Requirement: Below are records; reproduce exactly the lines from the first through the one containing "[items] is the".

[Dataset entries]
[Start of Attachment]
(* ===== verification/Deflate.v ===== *)
(** The deflate format (RFC 1951) and its zlib and gzip wrappings (RFC 1950, 1952)
    as relations between bits and bytes, independent of the inflater.

    [items] is the body of a compressed block, [block] one block, [stream] a
    sequence of blocks up to the final one; [h] is the output before and [h'] the
    output after, and [rest] the bits that follow. *)
From S2P Require Import Prelude Checksum BitReader Huffman Canonical.

(** The low [n] bits of [v], least significant first. *)
Definition zbits (n : nat) (v : Z) : list bool := map (fun i => Z.testbit v (Z.of_nat i)) (seq 0 n).
Definition bytes_bits (bs : bytes) : list bool := mjoin (map (zbits 8) bs).

Lemma length_zbits n v : length (zbits n v) = n.
Proof. unfold zbits. by rewrite length_map, length_seq. Qed.

Lemma zbits_S n v : zbits (S n) v = zbits n v ++ [Z.testbit v (Z.of_nat n)].
Proof. unfold zbits. by rewrite seq_S, map_app. Qed.

Lemma length_bytes_bits bs : length (bytes_bits bs) = (8 * length bs)%nat.
Proof.
  unfold bytes_bits. induction bs as [|b bs IH]; [done|].
  cbn [map]. change (mjoin (zbits 8 b :: map (zbits 8) bs)) with (zbits 8 b ++ mjoin (map (zbits 8) bs)).
  rewrite length_app, length_zbits, IH. cbn [length]. lia.
Qed.

Lemma bytes_bits_app a b : bytes_bits (a ++ b) = bytes_bits a ++ bytes_bits b.
Proof. unfold bytes_bits. by rewrite map_app, join_app. Qed.

(** ** Matches *)

(** Base and extra bits of the length symbols 257, ..., 285 and the distance
    symbols 0, ..., 29 (RFC 1951, 3.2.5). *)
Definition with_extra (t : list (Z * Z)) : list (Z * nat) := map (fun '(b, n) => (b, Z.to_nat n)) t.
Definition length_codes : list (Z * nat) := with_extra
  [(3, 0); (4, 0); (5, 0); (6, 0); (7, 0); (8, 0); (9, 0); (10, 0); (11, 1); (13, 1); (15, 1); (17, 1);
   (19, 2); (23, 2); (27, 2); (31, 2); (35, 3); (43, 3); (51, 3); (59, 3); (67, 4); (83, 4); (99, 4); (115, 4);
   (131, 5); (163, 5); (195, 5); (227, 5); (258, 0)].
Definition distance_codes : list (Z * nat) := with_extra
  [(1, 0); (2, 0); (3, 0); (4, 0); (5, 1); (7, 1); (9, 2); (13, 2); (17, 3); (25, 3); (33, 4); (49, 4);
   (65, 5); (97, 5); (129, 6); (193, 6); (257, 7); (385, 7); (513, 8); (769, 8); (1025, 9); (1537, 9);
   (2049, 10); (3073, 10); (4097, 11); (6145, 11); (8193, 12); (12289, 12); (16385, 13); (24577, 13)].

(** One byte from [dist] back, and [len] of them; they may overlap. *)
Definition lz_byte (dist : nat) (h : bytes) : bytes := h ++ [nth (length h - dist) h 0].
Definition lz_copy (len dist : nat) (h : bytes) : bytes := Nat.iter len (lz_byte dist) h.

(** The symbols of a block with literal lengths [LL] and distance lengths [DL]. *)
Inductive items (LL DL : list Z) : bytes -> list bool -> bytes -> Prop :=
| items_end h c : code_of LL 256 = Some c -> items LL DL h c h
| items_lit h h' b c bits :
    (b < 256)%nat -> code_of LL b = Some c -> items LL DL (h ++ [Z.of_nat b]) bits h' ->
    items LL DL h (c ++ bits) h'
| items_match h h' s c base n e d dc dbase m f bits :
    length_codes !! s = Some (base, n) -> code_of LL (257 + s) = Some c -> 0 <= e < 2 ^ Z.of_nat n ->
    distance_codes !! d = Some (dbase, m) -> code_of DL d = Some dc -> 0 <= f < 2 ^ Z.of_nat m ->
    dbase + f <= Z.of_nat (length h) ->
    items LL DL (lz_copy (Z.to_nat (base + e)) (Z.to_nat (dbase + f)) h) bits h' ->
    items LL DL h (c ++ zbits n e ++ dc ++ zbits m f ++ bits) h'.

(** ** Code lengths of a dynamic block *)

(** The order of the code length codes (3.2.7). *)
Definition code_length_order : list nat := [16; 17; 18; 0; 8; 7; 9; 6; 10; 5; 11; 4; 12; 3; 13; 2; 14; 1; 15]%nat.

(** The 19 code lengths from the values transmitted in this order; the others are 0. *)
Fixpoint ordered (order : list nat) (vs : list Z) (acc : list Z) : list Z :=
  match order, vs with
  | o :: order, v :: vs => ordered order vs (<[o := v]> acc)
  | _, _ => acc
  end.
Definition code_lengths (vs : list Z) : list Z :=
  ordered code_length_order (vs ++ replicate (19 - length vs) 0) (replicate 19 0).

(** Run-length coded lengths; [prev] is the length before, if any. *)
Inductive coded (CL : list Z) : option Z -> list bool -> list Z -> Prop :=
| coded_nil prev : coded CL prev [] []
| coded_len prev l c bits ls :
    (l < 16)%nat -> code_of CL l = Some c -> coded CL (Some (Z.of_nat l)) bits ls ->
    coded CL prev (c ++ bits) (Z.of_nat l :: ls)
| coded_repeat p n c bits ls :
    (n < 4)%nat -> code_of CL 16 = Some c -> coded CL (Some p) bits ls ->
    coded CL (Some p) (c ++ zbits 2 (Z.of_nat n) ++ bits) (replicate (3 + n) p ++ ls)
| coded_zeros prev n c bits ls :
    (n < 8)%nat -> code_of CL 17 = Some c -> coded CL (Some 0) bits ls ->
    coded CL prev (c ++ zbits 3 (Z.of_nat n) ++ bits) (replicate (3 + n) 0 ++ ls)
| coded_many_zeros prev n c bits ls :
    (n < 128)%nat -> code_of CL 18 = Some c -> coded CL (Some 0) bits ls ->
    coded CL prev (c ++ zbits 7 (Z.of_nat n) ++ bits) (replicate (11 + n) 0 ++ ls).

(** ** Blocks *)

(** Code lengths of a block with fixed codes (3.2.6). *)
Definition fixed_literals : list Z := replicate 144 8 ++ replicate 112 9 ++ replicate 24 7 ++ replicate 8 8.
Definition fixed_distances : list Z := replicate 32 5.

Inductive block : bytes -> list bool -> bytes -> list bool -> Prop :=
| block_stored h pad data rest :
    (length pad < 8)%nat -> (length rest mod 8 = 0)%nat -> bytes_ok data -> Z.of_nat (length data) < 2 ^ 16 ->
    block h ([false; false] ++ pad ++ zbits 16 (Z.of_nat (length data))
             ++ zbits 16 (2 ^ 16 - 1 - Z.of_nat (length data)) ++ bytes_bits data ++ rest) (h ++ data) rest
| block_fixed h bits h' rest :
    items fixed_literals fixed_distances h bits h' -> block h ([true; false] ++ bits ++ rest) h' rest
| block_dynamic h nlit ndist vs lbits lens bits h' rest :
    (257 <= nlit <= 286)%nat -> (1 <= ndist <= 30)%nat -> (4 <= length vs <= 19)%nat ->
    Forall (fun v => 0 <= v < 8) vs -> complete_enough (code_lengths vs) ->
    coded (code_lengths vs) None lbits lens -> length lens = (nlit + ndist)%nat ->
    complete_enough (take nlit lens) -> complete_enough (drop nlit lens) ->
    items (take nlit lens) (drop nlit lens) h bits h' ->
    block h ([false; true] ++ zbits 5 (Z.of_nat nlit - 257) ++ zbits 5 (Z.of_nat ndist - 1)
             ++ zbits 4 (Z.of_nat (length vs) - 4) ++ mjoin (map (zbits 3) vs) ++ lbits ++ bits ++ rest) h' rest.

Inductive stream : bytes -> list bool -> bytes -> list bool -> Prop :=
| stream_last h bits h' rest : block h bits h' rest -> stream h (true :: bits) h' rest
| stream_more h bits h1 bits1 h' rest :
    block h bits h1 bits1 -> stream h1 bits1 h' rest -> stream h (false :: bits) h' rest.

(** ** Wrappings *)

(** A zlib stream without a preset dictionary. *)
Definition zlib_stream (data out : bytes) : Prop :=
  exists cmf flg body pad,
    data = [cmf; flg] ++ body ++ be_bytes 4 (adler_ref 1 out)
    /\ byte_ok cmf /\ byte_ok flg /\ bytes_ok body
    /\ cmf mod 16 = 8 /\ cmf / 16 <= 7 /\ (cmf * 256 + flg) mod 31 = 0 /\ Z.testbit flg 5 = false
    /\ (length pad < 8)%nat
    /\ stream [] (bytes_bits (body ++ be_bytes 4 (adler_ref 1 out))) out
         (pad ++ bytes_bits (be_bytes 4 (adler_ref 1 out))).

(** A gzip member without optional header fields. *)
Definition gzip_stream (data out : bytes) : Prop :=
  exists fields body pad,
    data = [0x1f; 0x8b; 8; 0] ++ fields ++ body ++ le_bytes 4 (crc_ref out 0) ++ le_bytes 4 (Z.of_nat (length out))
    /\ length fields = 6%nat /\ bytes_ok fields /\ bytes_ok body /\ (length pad < 8)%nat
    /\ stream [] (bytes_bits (body ++ le_bytes 4 (crc_ref out 0) ++ le_bytes 4 (Z.of_nat (length out)))) out
         (pad ++ bytes_bits (le_bytes 4 (crc_ref out 0) ++ le_bytes 4 (Z.of_nat (length out)))).

Lemma length_lz_copy n d h : length (lz_copy n d h) = (length h + n)%nat.
Proof. induction n as [|n IH]; [cbn; lia|]. change (lz_copy (S n) d h) with (lz_byte d (lz_copy n d h)). unfold lz_byte. rewrite length_app, IH. cbn. lia. Qed.

(** How much longer than its contents a block of the deflate format (Deflate) can be. *)

Lemma word_short L s c : code_of L s = Some c -> (length c <= 15)%nat.
Proof. unfold code_of. destruct (L !! s) as [l|]; [|done]. cbn. case_decide; [|done]. intros [= <-]. rewrite length_cbits. lia. Qed.

Lemma code_extra : (forall s base n, length_codes !! s = Some (base, n) -> 3 <= base /\ (n <= 5)%nat)
  /\ (forall d base m, distance_codes !! d = Some (base, m) -> 1 <= base /\ (m <= 13)%nat).
Proof.
  assert (G : Forall (fun '(b, n) => 3 <= b /\ (n <= 5)%nat) length_codes /\ Forall (fun '(b, m) => 1 <= b /\ (m <= 13)%nat) distance_codes).
  { split; repeat (apply Forall_cons_2; [cbn; lia|]); apply list.Forall_nil_2. }
  destruct G as [G1 G2]. rewrite list.Forall_lookup in G1, G2. split; intros k b n Hk; [apply (G1 _ _ Hk)|apply (G2 _ _ Hk)].
Qed.

(** A literal has at most 15 bits, a match of at least 3 bytes at most 48. *)
Lemma items_size LL DL h bits h' : items LL DL h bits h' -> (length h <= length h')%nat /\ (length bits <= 16 * (length h' - length h) + 15)%nat.
Proof.
  destruct code_extra as [HL HD]. induction 1 as [h c Hc|h h' b c bits Hb Hc _ [IH1 IH2]|h h' s c base n e d dc dbase m f bits Hs Hc He Hd Hdc Hf Hle _ [IH1 IH2]].
  - apply word_short in Hc. lia.
  - apply word_short in Hc. rewrite length_app in *. cbn [length] in *. lia.
  - apply word_short in Hc, Hdc. apply HL in Hs. apply HD in Hd. rewrite length_lz_copy in *. rewrite !length_app, !length_zbits. lia.
Qed.

Lemma coded_size CL prev bits ls : coded CL prev bits ls -> (length bits <= 22 * length ls)%nat.
Proof.
  induction 1 as [prev|prev l c bits ls Hl Hc _ IH|p n c bits ls Hn Hc _ IH|prev n c bits ls Hn Hc _ IH|prev n c bits ls Hn Hc _ IH];
    [done|apply word_short in Hc; rewrite ?length_app, ?length_zbits, ?length_replicate; cbn [length]; lia..].
Qed.

Definition block_overhead : nat := (8 * 1000)%nat.

Lemma block_size h bits h' rest : block h bits h' rest ->
  (length h <= length h')%nat /\ (length bits <= length rest + 16 * (length h' - length h) + block_overhead)%nat.
Proof.
  unfold block_overhead. intros [h0 pad data rest0 Hp _ _ _|h0 bits0 h1 rest0 Hi|h0 nlit ndist vs lbits lens bits0 h1 rest0 Hnl Hnd Hvs _ _ Hc Hlen _ _ Hi].
  - rewrite !length_app, !length_zbits, length_bytes_bits. cbn [length]. lia.
  - apply items_size in Hi as [H1 H2]. rewrite !length_app. cbn [length]. lia.
  - apply items_size in Hi as [H1 H2]. apply coded_size in Hc. rewrite !length_app, !length_zbits. cbn [length].
    assert (Hv : length (mjoin (map (zbits 3) vs)) = (3 * length vs)%nat).
    { clear. induction vs as [|v vs IH]; [done|]. cbn [map]. change (mjoin (?x :: ?l)) with (x ++ mjoin l). rewrite length_app, length_zbits, IH. cbn [length]. lia. }
    rewrite Hv. lia.
Qed.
[End of Attachment]
Problem solution:
(* ===== verification/Deflate.v ===== *)
(** The deflate format (RFC 1951) and its zlib and gzip wrappings (RFC 1950, 1952)
    as relations between bits and bytes, independent of the inflater.

    [items] is the body of a compressed block, [block] one block, [stream] a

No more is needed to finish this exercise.